**Problem to solve**
The material below holds a span beginning at the line with "Hall. by apply elem_of_sort_by in Hx." and ending at the line with "three_tiles = Some h' ∧". Quote that span exactly, both ends included, and only that span.

**Data**

Definition snap_run (es : list SnapEvent) (s : Snapshot) : Snapshot := foldl (λ s e, (snap_step e s).1) s es.

(** ** Theorems: the older tile layout *)

Lemma insert_by_ext {A} (le1 le2 : A → A → bool) x l : (∀ y, y ∈ l → le1 x y = le2 x y) → insert_by le1 x l = insert_by le2 x l.
Proof.
  induction l as [|y l IH]; intros H; [done|]. simpl. rewrite (H y) by by left. rewrite IH; [done|]. intros z Hz. apply H. by right.
Qed.

Lemma sort_by_ext {A} (le1 le2 : A → A → bool) l : (∀ x y, x ∈ l → y ∈ l → le1 x y = le2 x y) → sort_by le1 l = sort_by le2 l.
Proof.
  induction l as [|x l IH]; intros H; [done|]. simpl. rewrite IH by (intros; apply H; by right).
  apply insert_by_ext. intros y Hy%elem_of_sort_by. apply H; [by left|by right].
Qed.

Lemma moved_Permutation {A} i j (l : list A) : moved i j l ≡ₚ l.
Proof.
  unfold moved. destruct (l !! i) as [x|] eqn:Hx; [|done]. rewrite <- Permutation_middle, take_drop. symmetry. by apply delete_Permutation.
Qed.

Lemma moved_fmap {A B} (f : A → B) i j l : f <$> moved i j l = moved i j (f <$> l).
Proof.
  unfold moved. rewrite list_lookup_fmap. destruct (l !! i) as [x|]; [|done]. simpl.
  rewrite fmap_app, fmap_cons, fmap_take, fmap_drop. do 2 f_equal; [|f_equal]; rewrite !delete_take_drop, fmap_app, fmap_take, fmap_drop; done.
Qed.

Lemma reindex_spec l : cl_cameraId <$> reindex l = cl_cameraId <$> l ∧ cl_pinned <$> reindex l = cl_pinned <$> l ∧
  cl_order <$> reindex l = Z.of_nat <$> seq 0 (length l).
Proof.
  unfold reindex. rewrite !fmap_imap. split_and!.
  - apply list_eq. intros k. rewrite list_lookup_imap, list_lookup_fmap. by destruct (l !! k).
  - apply list_eq. intros k. rewrite list_lookup_imap, list_lookup_fmap. by destruct (l !! k).
  - apply list_eq. intros k. rewrite list_lookup_imap, list_lookup_fmap. destruct (decide (k < length l)%nat) as [Hk|Hk].
    + destruct (lookup_lt_is_Some_2 l k Hk) as [x ->]. by rewrite lookup_seq_lt.
    + rewrite lookup_ge_None_2 by lia. by rewrite lookup_seq_ge by lia.
Qed.

Lemma imap_sorted (f : nat → CameraLayoutItem → CameraLayoutItem) l k :
  (∀ i x, cl_order (f i x) = Z.of_nat (k + i)) → Sorted (λ a b, order_le a b = true) (imap f l).
Proof.
  revert f k. induction l as [|x l IH]; intros f k Hf; [constructor|]. rewrite imap_cons. constructor.
  - apply (IH _ (S k)). intros i y. simpl. rewrite Hf. f_equal. lia.
  - destruct l as [|y l]; [constructor|]. rewrite imap_cons. constructor. unfold order_le, compose. rewrite !Hf. apply Z.leb_le. lia.
Qed.

Lemma layout_of_update siteId cameras l h : layout_of siteId cameras (updateLayout siteId l h) = l.
Proof.
  unfold layout_of, updateLayout. simpl. replace (map_get siteId (map_set siteId l (lh_layouts h))) with (Some l); [done|].
  generalize (lh_layouts h). intros m. unfold map_get. induction m as [|[k v] m IH]; simpl.
  - by rewrite find_where_cons, bool_decide_true.
  - destruct (decide (siteId = k)) as [->|Hne]; rewrite find_where_cons; simpl; [by rewrite bool_decide_true|].
    rewrite bool_decide_false by congruence. exact IH.
Qed.

(** A drag from [i] to [j] moves the camera that is number [i] by [order] to place [j]
    among them, keeps every camera and pin, numbers the places from 0 and is stored; without
    pins and hidden cameras that is the tile dragged, and the tiles on display move so. *)
Theorem drag_exact siteId cameras h i j :
  lh_dragItem h = Some i → lh_dragOverItem h = Some j → i ≠ j →
  let old := lg_cameras (layout_of siteId cameras h) in
  (i < length old)%nat →
  ∃ h', onDragEnd siteId cameras h = Some h' ∧
    let new := lg_cameras (layout_of siteId cameras h') in
    cl_cameraId <$> new = moved i j (cl_cameraId <$> sort_by order_le old) ∧
    cl_pinned <$> new = moved i j (cl_pinned <$> sort_by order_le old) ∧
    cl_order <$> new = Z.of_nat <$> seq 0 (length old) ∧
    lh_stored h' = Some (lh_layouts h') ∧
    ((∀ x, x ∈ old → cl_pinned x = false ∧ cl_cameraId x ∈ cameras) →
     orderedCameras siteId cameras h' = moved i j (orderedCameras siteId cameras h)).
Proof.
  intros Hi Hj Hne old Hlt. unfold onDragEnd. rewrite Hi, Hj, (proj2 (Nat.eqb_neq i j) Hne). fold old.
  rewrite (proj2 (Nat.ltb_lt _ _)) by by rewrite length_sort_by. eexists. split; [done|]. cbn zeta.
  set (l := sort_by order_le old). set (cfg := mkLayoutConfig _ (reindex (moved i j l)) _).
  assert (Hlay : layout_of siteId cameras (set_drag None None (updateLayout siteId cfg h)) = cfg) by apply layout_of_update.
  rewrite Hlay. subst cfg. cbn [lg_cameras]. destruct (reindex_spec (moved i j l)) as (R1 & R2 & R3).
  split_and!.
  - by rewrite R1, moved_fmap.
  - by rewrite R2, moved_fmap.
  - rewrite R3, (Permutation_length (moved_Permutation i j l)). subst l. by rewrite length_sort_by.
  - done.
  - intros Hall. assert (Hin : ∀ x, x ∈ moved i j l → cl_pinned x = false ∧ cl_cameraId x ∈ cameras).
    { intros x Hx. apply Hall. rewrite moved_Permutation in Hx. by apply elem_of_sort_by in Hx. }
    unfold orderedCameras. rewrite Hlay. cbn [lg_cameras]. fold old.
    assert (Hsame : ∀ k, (∀ x, x ∈ k → cl_pinned x = false) → sort_by shown_le k = sort_by order_le k).
    { intros k Hk. apply sort_by_ext. intros x y Hx Hy. unfold shown_le, order_le. by rewrite (Hk x Hx), (Hk y Hy). }
    rewrite (Hsame old) by (intros x Hx; by apply Hall). fold l.
    assert (Hre : ∀ x, x ∈ reindex (moved i j l) → cl_pinned x = false ∧ cl_cameraId x ∈ cameras).
    { intros x Hx. unfold reindex in Hx. apply elem_of_lookup_imap in Hx as (n & y & -> & Hy). simpl. apply Hin. by eapply list_elem_of_lookup_2. }
    rewrite Hsame by (intros x Hx; by apply Hre).
    rewrite (sort_by_id order_le) by (apply (imap_sorted _ _ 0); done).
    rewrite !filter_where_id.
    + rewrite <- moved_fmap. apply list_eq. intros n. unfold reindex. rewrite !list_lookup_fmap, list_lookup_imap. by destruct (moved i j l !! n).
    + intros x Hx. unfold includes. apply bool_decide_true, Hall. by apply elem_of_sort_by in Hx.
    + intros x Hx. unfold includes. apply bool_decide_true, Hre, Hx.
Qed.

Definition three_tiles : LayoutHook := layout_run "s" ["a"; "b"; "c"] [DragStart 0; DragOver 2] (mount_layout None).

Lemma drag_exact_witness :
  ∃ h', onDragEnd "s" ["a"; "b"; "c"] three_tiles = Some h' ∧
    let new := lg_cameras (layout_of "s" ["a"; "b"; "c"] h') in
    cl_cameraId <$> new = ["b"; "c"; "a"] ∧ cl_pinned <$> new = [false; false; false] ∧
    cl_order <$> new = Z.of_nat <$> seq 0 3 ∧ lh_stored h' = Some (lh_layouts h') ∧
    ((∀ x, x ∈ lg_cameras (layout_of "s" ["a"; "b"; "c"] three_tiles) → cl_pinned x = false ∧ cl_cameraId x ∈ ["a"; "b"; "c"]) →
     orderedCameras "s" ["a"; "b"; "c"] h' = [("b", false); ("c", false); ("a", false)]).
Proof. apply (drag_exact "s" ["a"; "b"; "c"] three_tiles 0 2); try reflexivity; [discriminate|simpl; lia]. Defined.

(** The cameras that have a tile. *)
Definition shown_ids (siteId : string) (cameras : list string) (h : LayoutHook) : list string := fst <$> orderedCameras siteId cameras h.

Definition no_reset (e : LayoutEvent) : Prop := match e with ResetLayout => False | _ => True end.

**Answer to the problem**
    + intros x Hx. unfold includes. apply bool_decide_true, Hall. by apply elem_of_sort_by in Hx.
    + intros x Hx. unfold includes. apply bool_decide_true, Hre, Hx.
Qed.

Definition three_tiles : LayoutHook := layout_run "s" ["a"; "b"; "c"] [DragStart 0; DragOver 2] (mount_layout None).

Lemma drag_exact_witness :
  ∃ h', onDragEnd "s" ["a"; "b"; "c"] three_tiles = Some h' ∧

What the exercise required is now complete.